Sermaye işgücünün bol, ucuz ve örgütsüz olduğu Güney ülkelerine yönelir, yüzlerce, binlerce işçinin çalıştığı fabrikalar merdiven altı atölyelerine tahvil olur, imalat sektörü yerini finans, hizmetler, bilişim vb. sektörlere bırakırken işçiler örgütsüzleştirilir, işler “esnekleştirilir”… Yaşam alanlarına tasallut eden tarım, enerji, kereste vb. çokuluslularının ve istikrarsızlaşan yerküre koşullarında vekâlet savaşlarının yıkıcılığından kaçan yoksul Güneyli göçmen yığınları, hem kendi coğrafyalarında, hem de varoşlarına sığındıkları Kuzey ülkelerinde, güvensiz ve güvencesiz işlerde boğaz tokluğuna çalışmaya taliptir ne de olsa.

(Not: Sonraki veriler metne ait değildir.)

(* ===== verification/ParentVaultEvents.v ===== *)
(** * The events of the parent vault

    The structs, topic encoders, decoders, triggers and log queries of the
    events in [cre/contracts/evm/src/generated/parent_vault/ParentVault.go]. *)

From S2P Require Import Prelude GoText BigInt Ethereum Runtime Bindings ParentVault AbiEvents.

#[local] Open Scope Z_scope.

Bu koşullar altında zenginlerle yoksullar arasındaki gelir uçurumu, hem ulusal hem de küresel ölçekte dudak uçuklatıcı boyutlara ulaşacaktır, OXFAM’ın yıllık rapor ve açıklamaları, bunun tanığıdır.[4]

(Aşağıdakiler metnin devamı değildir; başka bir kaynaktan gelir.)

(* ===== verification/ChildVaultEvents.v ===== *)
(** * The events of the child vault

    The structs, topic encoders, decoders, triggers and log queries of the
    events in [cre/contracts/evm/src/generated/child_vault/ChildVault.go]. *)

From S2P Require Import Prelude GoText BigInt Ethereum Runtime Bindings ChildVault AbiEvents.

#[local] Open Scope Z_scope.

Module child_vault_events.
Import child_vault.
(** ** Structs *)
Record ActiveProtocolAdapterClearedTopics := mkActiveProtocolAdapterClearedTopics {
  ActiveProtocolAdapterClearedTopics_Adapter : Address }.
Record ActiveProtocolAdapterClearedDecoded := mkActiveProtocolAdapterClearedDecoded {
  ActiveProtocolAdapterCleared_Adapter : Address }.
Record ActiveProtocolAdapterCleared0Topics := mkActiveProtocolAdapterCleared0Topics {
  ActiveProtocolAdapterCleared0Topics_Adapter : Address }.
Record ActiveProtocolAdapterCleared0Decoded := mkActiveProtocolAdapterCleared0Decoded {
  ActiveProtocolAdapterCleared0_Adapter : Address }.
Record ActiveProtocolAdapterSetTopics := mkActiveProtocolAdapterSetTopics {
  ActiveProtocolAdapterSetTopics_ProtocolId : bytes;
  ActiveProtocolAdapterSetTopics_Adapter : Address }.
Record ActiveProtocolAdapterSetDecoded := mkActiveProtocolAdapterSetDecoded {
  ActiveProtocolAdapterSet_ProtocolId : bytes;
  ActiveProtocolAdapterSet_Adapter : Address }.
Record ActiveProtocolAdapterSet0Topics := mkActiveProtocolAdapterSet0Topics {
  ActiveProtocolAdapterSet0Topics_ProtocolId : bytes;
  ActiveProtocolAdapterSet0Topics_Adapter : Address }.
Record ActiveProtocolAdapterSet0Decoded := mkActiveProtocolAdapterSet0Decoded {
  ActiveProtocolAdapterSet0_ProtocolId : bytes;
  ActiveProtocolAdapterSet0_Adapter : Address }.
Record CCIPBridgedTopics := mkCCIPBridgedTopics {
  CCIPBridgedTopics_CcipMessageId : bytes;
  CCIPBridgedTopics_DestinationChainSelector : Z;
  CCIPBridgedTopics_CcipTxType : Z }.
Record CCIPBridgedDecoded := mkCCIPBridgedDecoded {
  CCIPBridged_CcipMessageId : bytes;
  CCIPBridged_DestinationChainSelector : Z;
  CCIPBridged_CcipTxType : Z }.
Record CCIPBridged0Topics := mkCCIPBridged0Topics {
  CCIPBridged0Topics_CcipMessageId : bytes;
  CCIPBridged0Topics_DestinationChainSelector : Z;
  CCIPBridged0Topics_CcipTxType : Z }.
Record CCIPBridged0Decoded := mkCCIPBridged0Decoded {
  CCIPBridged0_CcipMessageId : bytes;
  CCIPBridged0_DestinationChainSelector : Z;
  CCIPBridged0_CcipTxType : Z }.
Record CCIPReceivedTopics := mkCCIPReceivedTopics {
  CCIPReceivedTopics_CcipMessageId : bytes;
  CCIPReceivedTopics_SourceChainSelector : Z;
  CCIPReceivedTopics_CcipTxType : Z }.
Record CCIPReceivedDecoded := mkCCIPReceivedDecoded {
  CCIPReceived_CcipMessageId : bytes;
  CCIPReceived_SourceChainSelector : Z;
  CCIPReceived_CcipTxType : Z }.
Record CcipGasLimitSetTopics := mkCcipGasLimitSetTopics {
  CcipGasLimitSetTopics_ChainSelector : Z;
  CcipGasLimitSetTopics_GasLimit : bigint }.
Record CcipGasLimitSetDecoded := mkCcipGasLimitSetDecoded {
  CcipGasLimitSet_ChainSelector : Z;
  CcipGasLimitSet_GasLimit : bigint }.
Record CcipGasLimitSet0Topics := mkCcipGasLimitSet0Topics {
  CcipGasLimitSet0Topics_ChainSelector : Z;
  CcipGasLimitSet0Topics_GasLimit : bigint }.
Record CcipGasLimitSet0Decoded := mkCcipGasLimitSet0Decoded {
  CcipGasLimitSet0_ChainSelector : Z;
  CcipGasLimitSet0_GasLimit : bigint }.
Record CcipSendRecoveryClearedTopics := mkCcipSendRecoveryClearedTopics {
  CcipSendRecoveryClearedTopics_CcipTxType : Z;
  CcipSendRecoveryClearedTopics_DestinationChainSelector : Z;
  CcipSendRecoveryClearedTopics_Amount : bigint }.
Record CcipSendRecoveryClearedDecoded := mkCcipSendRecoveryClearedDecoded {
  CcipSendRecoveryCleared_CcipTxType : Z;
  CcipSendRecoveryCleared_DestinationChainSelector : Z;
  CcipSendRecoveryCleared_Amount : bigint }.
Record CcipSendRecoveryStoredTopics := mkCcipSendRecoveryStoredTopics {
  CcipSendRecoveryStoredTopics_CcipTxType : Z;
  CcipSendRecoveryStoredTopics_DestinationChainSelector : Z;
  CcipSendRecoveryStoredTopics_Amount : bigint }.
Record CcipSendRecoveryStoredDecoded := mkCcipSendRecoveryStoredDecoded {
  CcipSendRecoveryStored_CcipTxType : Z;
  CcipSendRecoveryStored_DestinationChainSelector : Z;
  CcipSendRecoveryStored_Amount : bigint }.
Record CrosschainVaultSetTopics := mkCrosschainVaultSetTopics {
  CrosschainVaultSetTopics_ChainSelector : Z;
  CrosschainVaultSetTopics_Vault : Address }.
Record CrosschainVaultSetDecoded := mkCrosschainVaultSetDecoded {
  CrosschainVaultSet_ChainSelector : Z;
  CrosschainVaultSet_Vault : Address }.
Record CrosschainVaultSet0Topics := mkCrosschainVaultSet0Topics {
  CrosschainVaultSet0Topics_ChainSelector : Z;
  CrosschainVaultSet0Topics_Vault : Address }.
Record CrosschainVaultSet0Decoded := mkCrosschainVaultSet0Decoded {
  CrosschainVaultSet0_ChainSelector : Z;
  CrosschainVaultSet0_Vault : Address }.
Record DefaultAdminDelayChangeCanceledTopics := mkDefaultAdminDelayChangeCanceledTopics {}.
Record DefaultAdminDelayChangeCanceledDecoded := mkDefaultAdminDelayChangeCanceledDecoded {}.
Record DefaultAdminDelayChangeScheduledTopics := mkDefaultAdminDelayChangeScheduledTopics {}.
Record DefaultAdminDelayChangeScheduledDecoded := mkDefaultAdminDelayChangeScheduledDecoded {
  DefaultAdminDelayChangeScheduled_NewDelay : bigint;
  DefaultAdminDelayChangeScheduled_EffectSchedule : bigint }.
Record DefaultAdminTransferCanceledTopics := mkDefaultAdminTransferCanceledTopics {}.
Record DefaultAdminTransferCanceledDecoded := mkDefaultAdminTransferCanceledDecoded {}.
Record DefaultAdminTransferScheduledTopics := mkDefaultAdminTransferScheduledTopics {
  DefaultAdminTransferScheduledTopics_NewAdmin : Address }.
Record DefaultAdminTransferScheduledDecoded := mkDefaultAdminTransferScheduledDecoded {
  DefaultAdminTransferScheduled_NewAdmin : Address;
  DefaultAdminTransferScheduled_AcceptSchedule : bigint }.
Record DefaultCcipGasLimitSetTopics := mkDefaultCcipGasLimitSetTopics {
  DefaultCcipGasLimitSetTopics_GasLimit : bigint }.
Record DefaultCcipGasLimitSetDecoded := mkDefaultCcipGasLimitSetDecoded {
  DefaultCcipGasLimitSet_GasLimit : bigint }.
Record DefaultCcipGasLimitSet0Topics := mkDefaultCcipGasLimitSet0Topics {
  DefaultCcipGasLimitSet0Topics_GasLimit : bigint }.
Record DefaultCcipGasLimitSet0Decoded := mkDefaultCcipGasLimitSet0Decoded {
  DefaultCcipGasLimitSet0_GasLimit : bigint }.
Record EpochDepositRecoveryClearedTopics := mkEpochDepositRecoveryClearedTopics {
  EpochDepositRecoveryClearedTopics_EpochNonce : bigint }.
Record EpochDepositRecoveryClearedDecoded := mkEpochDepositRecoveryClearedDecoded {
  EpochDepositRecoveryCleared_EpochNonce : bigint }.
Record EpochDepositRecoveryStoredTopics := mkEpochDepositRecoveryStoredTopics {
  EpochDepositRecoveryStoredTopics_EpochNonce : bigint;
  EpochDepositRecoveryStoredTopics_Amount : bigint }.
Record EpochDepositRecoveryStoredDecoded := mkEpochDepositRecoveryStoredDecoded {
  EpochDepositRecoveryStored_EpochNonce : bigint;
  EpochDepositRecoveryStored_Amount : bigint }.
Record EpochDepositToStrategyFailureTopics := mkEpochDepositToStrategyFailureTopics {
  EpochDepositToStrategyFailureTopics_EpochNonce : bigint;
  EpochDepositToStrategyFailureTopics_Amount : bigint }.
Record EpochDepositToStrategyFailureDecoded := mkEpochDepositToStrategyFailureDecoded {
  EpochDepositToStrategyFailure_EpochNonce : bigint;
  EpochDepositToStrategyFailure_Amount : bigint }.
Record EpochDepositToStrategySuccessTopics := mkEpochDepositToStrategySuccessTopics {
  EpochDepositToStrategySuccessTopics_EpochNonce : bigint;
  EpochDepositToStrategySuccessTopics_Amount : bigint }.
Record EpochWithdrawFromStrategyFailureTopics := mkEpochWithdrawFromStrategyFailureTopics {
  EpochWithdrawFromStrategyFailureTopics_EpochNonce : bigint;
  EpochWithdrawFromStrategyFailureTopics_Amount : bigint }.
Record EpochWithdrawFromStrategyFailureDecoded := mkEpochWithdrawFromStrategyFailureDecoded {
  EpochWithdrawFromStrategyFailure_EpochNonce : bigint;
  EpochWithdrawFromStrategyFailure_Amount : bigint }.
Record EpochWithdrawFromStrategySuccessTopics := mkEpochWithdrawFromStrategySuccessTopics {
  EpochWithdrawFromStrategySuccessTopics_EpochNonce : bigint;
  EpochWithdrawFromStrategySuccessTopics_Amount : bigint }.
Record EpochWithdrawFromStrategySuccessDecoded := mkEpochWithdrawFromStrategySuccessDecoded {
  EpochWithdrawFromStrategySuccess_EpochNonce : bigint;
  EpochWithdrawFromStrategySuccess_Amount : bigint }.
Record EpochWithdrawRecoveryClearedTopics := mkEpochWithdrawRecoveryClearedTopics {
  EpochWithdrawRecoveryClearedTopics_EpochNonce : bigint }.
Record EpochWithdrawRecoveryClearedDecoded := mkEpochWithdrawRecoveryClearedDecoded {
  EpochWithdrawRecoveryCleared_EpochNonce : bigint }.
Record EpochWithdrawRecoveryStoredTopics := mkEpochWithdrawRecoveryStoredTopics {
  EpochWithdrawRecoveryStoredTopics_EpochNonce : bigint;
  EpochWithdrawRecoveryStoredTopics_Amount : bigint }.
Record EpochWithdrawRecoveryStoredDecoded := mkEpochWithdrawRecoveryStoredDecoded {
  EpochWithdrawRecoveryStored_EpochNonce : bigint;
  EpochWithdrawRecoveryStored_Amount : bigint }.
Record InitializedTopics := mkInitializedTopics {}.
Record InitializedDecoded := mkInitializedDecoded { Initialized_Version : Z }.
Record LinkWithdrawnTopics := mkLinkWithdrawnTopics {
  LinkWithdrawnTopics_Operator : Address;
  LinkWithdrawnTopics_Amount : bigint }.
Record LinkWithdrawnDecoded := mkLinkWithdrawnDecoded {
  LinkWithdrawn_Operator : Address;
  LinkWithdrawn_Amount : bigint }.
Record PausedTopics := mkPausedTopics {}.
Record PausedDecoded := mkPausedDecoded { Paused_Account : Address }.
Record RebalanceDepositFailureTopics := mkRebalanceDepositFailureTopics {
  RebalanceDepositFailureTopics_RebalanceNonce : bigint;
  RebalanceDepositFailureTopics_Amount : bigint }.
Record RebalanceDepositFailureDecoded := mkRebalanceDepositFailureDecoded {
  RebalanceDepositFailure_RebalanceNonce : bigint;
  RebalanceDepositFailure_Amount : bigint }.
Record RebalanceDepositRecoveryClearedTopics := mkRebalanceDepositRecoveryClearedTopics {
  RebalanceDepositRecoveryClearedTopics_RebalanceNonce : bigint }.
Record RebalanceDepositRecoveryClearedDecoded := mkRebalanceDepositRecoveryClearedDecoded {
  RebalanceDepositRecoveryCleared_RebalanceNonce : bigint }.
Record RebalanceDepositRecoveryStoredTopics := mkRebalanceDepositRecoveryStoredTopics {
  RebalanceDepositRecoveryStoredTopics_RebalanceNonce : bigint;
  RebalanceDepositRecoveryStoredTopics_Amount : bigint }.
Record RebalanceDepositRecoveryStoredDecoded := mkRebalanceDepositRecoveryStoredDecoded {
  RebalanceDepositRecoveryStored_RebalanceNonce : bigint;
  RebalanceDepositRecoveryStored_Amount : bigint }.
Record RebalanceDepositSuccessTopics := mkRebalanceDepositSuccessTopics {
  RebalanceDepositSuccessTopics_RebalanceNonce : bigint;
  RebalanceDepositSuccessTopics_Amount : bigint }.
Record RebalanceDepositSuccessDecoded := mkRebalanceDepositSuccessDecoded {
  RebalanceDepositSuccess_RebalanceNonce : bigint;
  RebalanceDepositSuccess_Amount : bigint }.
Record RebalanceWithdrawFailureTopics := mkRebalanceWithdrawFailureTopics {
  RebalanceWithdrawFailureTopics_RebalanceNonce : bigint }.
Record RebalanceWithdrawFailureDecoded := mkRebalanceWithdrawFailureDecoded {
  RebalanceWithdrawFailure_RebalanceNonce : bigint }.
Record RebalanceWithdrawRecoveryClearedTopics := mkRebalanceWithdrawRecoveryClearedTopics {
  RebalanceWithdrawRecoveryClearedTopics_RebalanceNonce : bigint }.
Record RebalanceWithdrawRecoveryClearedDecoded := mkRebalanceWithdrawRecoveryClearedDecoded {
  RebalanceWithdrawRecoveryCleared_RebalanceNonce : bigint }.
Record RebalanceWithdrawRecoveryStoredTopics := mkRebalanceWithdrawRecoveryStoredTopics {
  RebalanceWithdrawRecoveryStoredTopics_RebalanceNonce : bigint;
  RebalanceWithdrawRecoveryStoredTopics_ProtocolId : bytes;
  RebalanceWithdrawRecoveryStoredTopics_ChainSelector : Z }.
Record RebalanceWithdrawRecoveryStoredDecoded := mkRebalanceWithdrawRecoveryStoredDecoded {
  RebalanceWithdrawRecoveryStored_RebalanceNonce : bigint;
  RebalanceWithdrawRecoveryStored_ProtocolId : bytes;
  RebalanceWithdrawRecoveryStored_ChainSelector : Z }.
Record RebalanceWithdrawSuccessTopics := mkRebalanceWithdrawSuccessTopics {
  RebalanceWithdrawSuccessTopics_RebalanceNonce : bigint;
  RebalanceWithdrawSuccessTopics_Amount : bigint }.
Record RebalanceWithdrawSuccessDecoded := mkRebalanceWithdrawSuccessDecoded {
  RebalanceWithdrawSuccess_RebalanceNonce : bigint;
  RebalanceWithdrawSuccess_Amount : bigint }.
Record RoleAdminChangedTopics := mkRoleAdminChangedTopics {
  RoleAdminChangedTopics_Role : bytes;
  RoleAdminChangedTopics_PreviousAdminRole : bytes;
  RoleAdminChangedTopics_NewAdminRole : bytes }.
Record RoleAdminChangedDecoded := mkRoleAdminChangedDecoded {
  RoleAdminChanged_Role : bytes;
  RoleAdminChanged_PreviousAdminRole : bytes;
  RoleAdminChanged_NewAdminRole : bytes }.
Record RoleGrantedTopics := mkRoleGrantedTopics {
  RoleGrantedTopics_Role : bytes;
  RoleGrantedTopics_Account : Address;
  RoleGrantedTopics_Sender : Address }.
Record RoleGrantedDecoded := mkRoleGrantedDecoded {
  RoleGranted_Role : bytes;
  RoleGranted_Account : Address;
  RoleGranted_Sender : Address }.
Record RoleRevokedTopics := mkRoleRevokedTopics {
  RoleRevokedTopics_Role : bytes;
  RoleRevokedTopics_Account : Address;
  RoleRevokedTopics_Sender : Address }.
Record RoleRevokedDecoded := mkRoleRevokedDecoded {
  RoleRevoked_Role : bytes;
  RoleRevoked_Account : Address;
  RoleRevoked_Sender : Address }.
Record UnpausedTopics := mkUnpausedTopics {}.
Record UnpausedDecoded := mkUnpausedDecoded { Unpaused_Account : Address }.
Record UpgradedTopics := mkUpgradedTopics { UpgradedTopics_Implementation : Address }.
Record UpgradedDecoded := mkUpgradedDecoded { Upgraded_Implementation : Address }.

Bu “yeni” koşullarda, (ya da “yeni vahşi kapitalizm çağı” mı demeli?) toplumun alt ve orta katmanlarında, emekçi sınıflarda hızlı bir konum yitimi yaşanacaktır. Emekçilerden kesilen kaynakların zenginlere transferi sürer, yoksulları destekleyen sektörlerde özelleştirmeler alıp başını gider, dolayısıyla da temel hizmetlere erişim nüfusun büyük bölümü için neredeyse imkânsızlaşırken, alt, hatta “orta” sınıflar hızla yoksunlaşmakta, yaşam standartları düşmektedir. Yaygın işsizlik, çalışan yoksullardaki artış, kamusal hizmetlerde kalite yitimi (daha kalitesiz devlet okulları, devlet hastanelerindeki bozulma, kitle taşımacılığının kötüleşmesi, büyüyen konut sorunu ve evsizlerin artması) ve bunlardan kaynaklanan sosyal problemler, yeraltı ekonomilerinin yaygınlaşması ve bununla bağlantılı olarak uyuşturucu kullanımındaki artış, toplumsal çözülme, ırkçılığın yükselişi… Kuzey ülkelerinde Sosyal hizmetlerin önünde yığılan sorunlar yığınının yalnızca birkaçı…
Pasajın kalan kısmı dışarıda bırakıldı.